De modo que allí estaba Sánchez, sosteniendo la estilográfica dorada y rubricando en el libro de ilustres como un dignatario extranjero, como un extraño que se ha dejado caer ocasionalmente por el Versalles madrileño. El presidente parecía un emisario mandarín llegado de la lejana China, o del Japón, o de Tombuctú, vaya usted a saber, para verse con alguien que vive a cuatro manzanas de Moncloa. Solo faltaban las fanfarrias poniendo la grandilocuente banda sonora al acto. El caso es que todo el país supo entonces la dramática verdad, la terrible realidad, que no es otra que nos encontramos a las puertas de un infierno vírico precisamente por un desencuentro personal, porque durante meses Pedro e Isabel, Isabel y Pedro, que tanto monta, monta tanto, se han estado tratando como enemigos a muerte cuando deberían haber estado trabajando juntos, codo con codo y sin cuartel en la lucha contra el monstruo microscópico. Quién tenga mayor o menor grado de responsabilidad en esta locura es algo que ya no importa demasiado. Con medio país enfermo y arruinado, qué más da ya si la culpa es de Sánchez por no haber decretado de nuevo el Estado de Alarma en Madrid o de la “trumpita” delfina de Pablo Casado, un líder siempre empeñado en alentar la estrategia de la crispación. El caso es que la inútil espiral de confrontación de unos políticos enfrascados en riñas de guardería ha costado vidas humanas y la práctica quiebra de todo el sistema de salud pública.

Tras los besamanos y la reunión oficial llegaron los habituales discursos vacíos, las palabras hermosas y bienintencionadas, las promesas que ya no se creen los ciudadanos. Todo eso que se tenía que haber dicho y hecho hace seis meses y que se ha aplazado hasta que el polvorín de la pandemia nos ha estallado en las narices. Por lo visto, ambos mandatarios acordaron crear organismos de seguimiento de la enfermedad, equipos de cooperación, comisiones de no sé qué, oficinas de esto y aquello, unas estructuras que también llegan tarde porque tendrían que estar creadas desde hace tiempo y que poco o nada podrán hacer ya contra la expansión del virus, que anda desbocado y multiplicándose a campo abierto por todo el país. Ya lo dijo el maestro Baroja: “La burocracia en los países latinos parece que se ha establecido para vejar al público”.

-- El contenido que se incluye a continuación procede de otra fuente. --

Lemma single_override c var path value : single_override_spec c var path value.
Proof.
  destruct (decide (path ∈ settings)) as [Hin|Hout].
  - unfold settings in Hin.
    repeat (apply elem_of_cons in Hin as [->|Hin]; [override_case|]). by apply elem_of_nil in Hin.
  - assert (Hne : ∀ l, bool_decide (l ∈ settings) = true → (path =? l)%string = false).
    { intros l Hl%bool_decide_eq_true. apply String.eqb_neq. by intros ->. }
    unfold single_override_spec, read_setting, apply_single_override.
    repeat (rewrite Hne by (vm_compute; reflexivity)). reflexivity.
Qed.

#[local] Arguments read_setting : simpl never.
#[local] Arguments apply_single_override : simpl never.
#[local] Arguments override_path : simpl never.
#[local] Opaque read_setting apply_single_override override_path.

Lemma parse_as_inv old v new :
  parse_as old v = Some new →
  match old with
  | SString _ => new = SString v
  | SBool _ => ∃ b, new = SBool b
  | SU32 _ => ∃ n, new = SU32 n ∧ parse_u32 v = Some n
  | SU64 _ => ∃ n, new = SU64 n ∧ parse_u64 v = Some n
  | SF32 _ => ∃ x, new = SF32 x
  end.
Proof.
  destruct old; cbn [parse_as]; [congruence| |intros (? & ? & ->)%fmap_Some; eauto..].
  repeat case_bool_decide; intros [= <-]; eauto.
Qed.

Lemma parse_as_kind old v new w : parse_as old v = Some new → parse_as new w = parse_as old w.
Proof. intros H%parse_as_inv. destruct old; naive_solver. Qed.

Lemma parse_as_range old v new : parse_as old v = Some new → in_range new.
Proof.
  intros H%parse_as_inv.
  destruct old; [by subst|by destruct H as [? ->]| | |by destruct H as [? ->]];
    destruct H as (? & -> & Hn); by apply parse_uint_range in Hn.
Qed.

(** The last value the variables give to a path. *)
Definition assigned (path : string) (vars : list (string * string)) : option string :=
  last (filter (λ kv, override_path kv.1 = Some path) vars).*2.

(** A setting after the variables: its last assignment read at its type. *)
Definition overridden (path : string) (vars : list (string * string)) (c : RuntimeConfig.t) : option setting :=
  old ← read_setting path c; match assigned path vars with Some v => parse_as old v | None => Some old end.

(** A variable whose value cannot be read at the type of the setting it names. *)
Definition unreadable (c : RuntimeConfig.t) (kv : string * string) : Prop :=
  ∃ path old, override_path kv.1 = Some path ∧ read_setting path c = Some old ∧ parse_as old kv.2 = None.

Definition same_kinds (c c' : RuntimeConfig.t) : Prop :=
  ∀ p, match read_setting p c, read_setting p c' with
       | Some a, Some b => ∀ w, parse_as b w = parse_as a w
       | None, None => True
       | _, _ => False
       end.

Lemma same_kinds_sym c c' : same_kinds c c' → same_kinds c' c.
Proof.
  intros Hk p. specialize (Hk p).
  by destruct (read_setting p c), (read_setting p c').
Qed.

Lemma unreadable_kinds c c' kv : same_kinds c c' → unreadable c kv → unreadable c' kv.
Proof.
  intros Hk (path & old & Hp & Hr & Hn). specialize (Hk path). rewrite Hr in Hk.
  destruct (read_setting path c') as [new|] eqn:E; [|done].
  exists path, new. by rewrite Hk.
Qed.

Lemma assigned_cons path k v vars :
  assigned path ((k, v) :: vars) =
  if decide (override_path k = Some path) then Some (default v (assigned path vars)) else assigned path vars.
Proof.
  unfold assigned. rewrite filter_cons. cbn [fst]. case_decide; [|done].
  rewrite fmap_cons. cbn [snd]. destruct (filter _ vars).*2 as [|x l] eqn:E using rev_ind; [done|].
  by rewrite app_comm_cons, !last_snoc.
Qed.

(** One turn of the loop. *)
Lemma override_step c k v :
  let step := match override_path k with
              | Some path => apply_single_override c k path v
              | None => Ok c
              end in
  (∃ msg, step = Err (ConfigError.EnvOverride k msg) ∧ unreadable c (k, v))
  ∨ (∃ c1, step = Ok c1 ∧ ¬ unreadable c (k, v) ∧ verticals_dir c1 = verticals_dir c
     ∧ ∀ p, read_setting p c1 = overridden p [(k, v)] c).
Proof.
  intros step. subst step. unfold unreadable, overridden. cbn [fst snd].
  destruct (override_path k) as [path|] eqn:Hk; last first.
  { right. exists c. split_and!; [done|by intros (? & ? & [=] & _)|done|]. intros p.
    rewrite assigned_cons, Hk. by destruct (read_setting p c). }
  pose proof (single_override c k path v) as Hs. unfold single_override_spec in Hs.
  destruct (read_setting path c) as [old|] eqn:Hr; [destruct (parse_as old v) as [new|] eqn:Hp|].
  - right. destruct Hs as (c1 & -> & Hnew & Hother & Hvd). exists c1.
    split_and!; [done| |done|]; [intros (? & ? & [= <-] & ? & ?); congruence|].
    intros p. rewrite assigned_cons, Hk. cbn. destruct (decide (p = path)) as [->|Hne].
    + by rewrite decide_True, Hnew, Hr.
    + rewrite decide_False by congruence. rewrite Hother by done. by destruct (read_setting p c).
  - left. destruct Hs as [msg ->]. exists msg. split; [done|]. by exists path, old.
  - right. exists c. split_and!; [done|intros (? & ? & [= <-] & ? & ?); congruence|done|]. intros p.
    rewrite assigned_cons, Hk. cbn. destruct (decide (p = path)) as [->|Hne].
    + by rewrite Hr.
    + rewrite decide_False by congruence. by destruct (read_setting p c).
Qed.

Lemma overridden_kinds c c1 k v :
  ¬ unreadable c (k, v) → (∀ p, read_setting p c1 = overridden p [(k, v)] c) → same_kinds c c1.
Proof.
  intros Hu Hr p. rewrite Hr. unfold overridden. destruct (read_setting p c) as [old|] eqn:E; [|done].
  rewrite assigned_cons. cbn. case_decide as Hk; [|done].
  destruct (parse_as old v) as [new|] eqn:Hp; [by intros w; eapply parse_as_kind|].
  apply Hu. by exists p, old.
Qed.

Pero quedaba la guinda del pastel, el capítulo final de la opereta o comedia bufa. El show de IDA, la habitual intervención estelar de una mujer como Díaz Ayuso que está para cualquier cosa menos para dirigir los destinos de un pueblo como el madrileño. “Madrid es de todos. Madrid es España dentro de España. ¿Qué es Madrid si no es España? No es de nadie porque es de todos. Todo el mundo utiliza Madrid, todo el mundo pasa por aquí. Tratar a Madrid como al resto de comunidades es muy injusto a mi juicio”, dijo poniéndose en plan Ortega y Gasset y tratando de arreglar en cinco minutos el secular problema de La España invertebrada. El ridículo espantoso estaba servido, a Torra y a Urkullu les daba un parraque antiespañolista frente al televisor, y las redes sociales se volvían a llenar de memes y parodias con la sentencia de la lideresa, más propia de Barrio Sésamo que de una representante política del siglo XXI. Para entonces todo el mundo tenía claro que de esa reunión no iban a salir más médicos, ni enfermeras, ni rastreadores, que es lo que hace falta al fin y a cabo. Solo la imagen esperpéntica del montaje político, el paripé y la triste constatación de que España, lejos de ser una democracia moderna y avanzada que da respuesta a los problemas de sus ciudadanos, sigue siendo ese paraíso del odio fratricida y de la procrastinación donde todo, hasta la solución a un cataclismo natural de proporciones bíblicas, se deja para pasado mañana.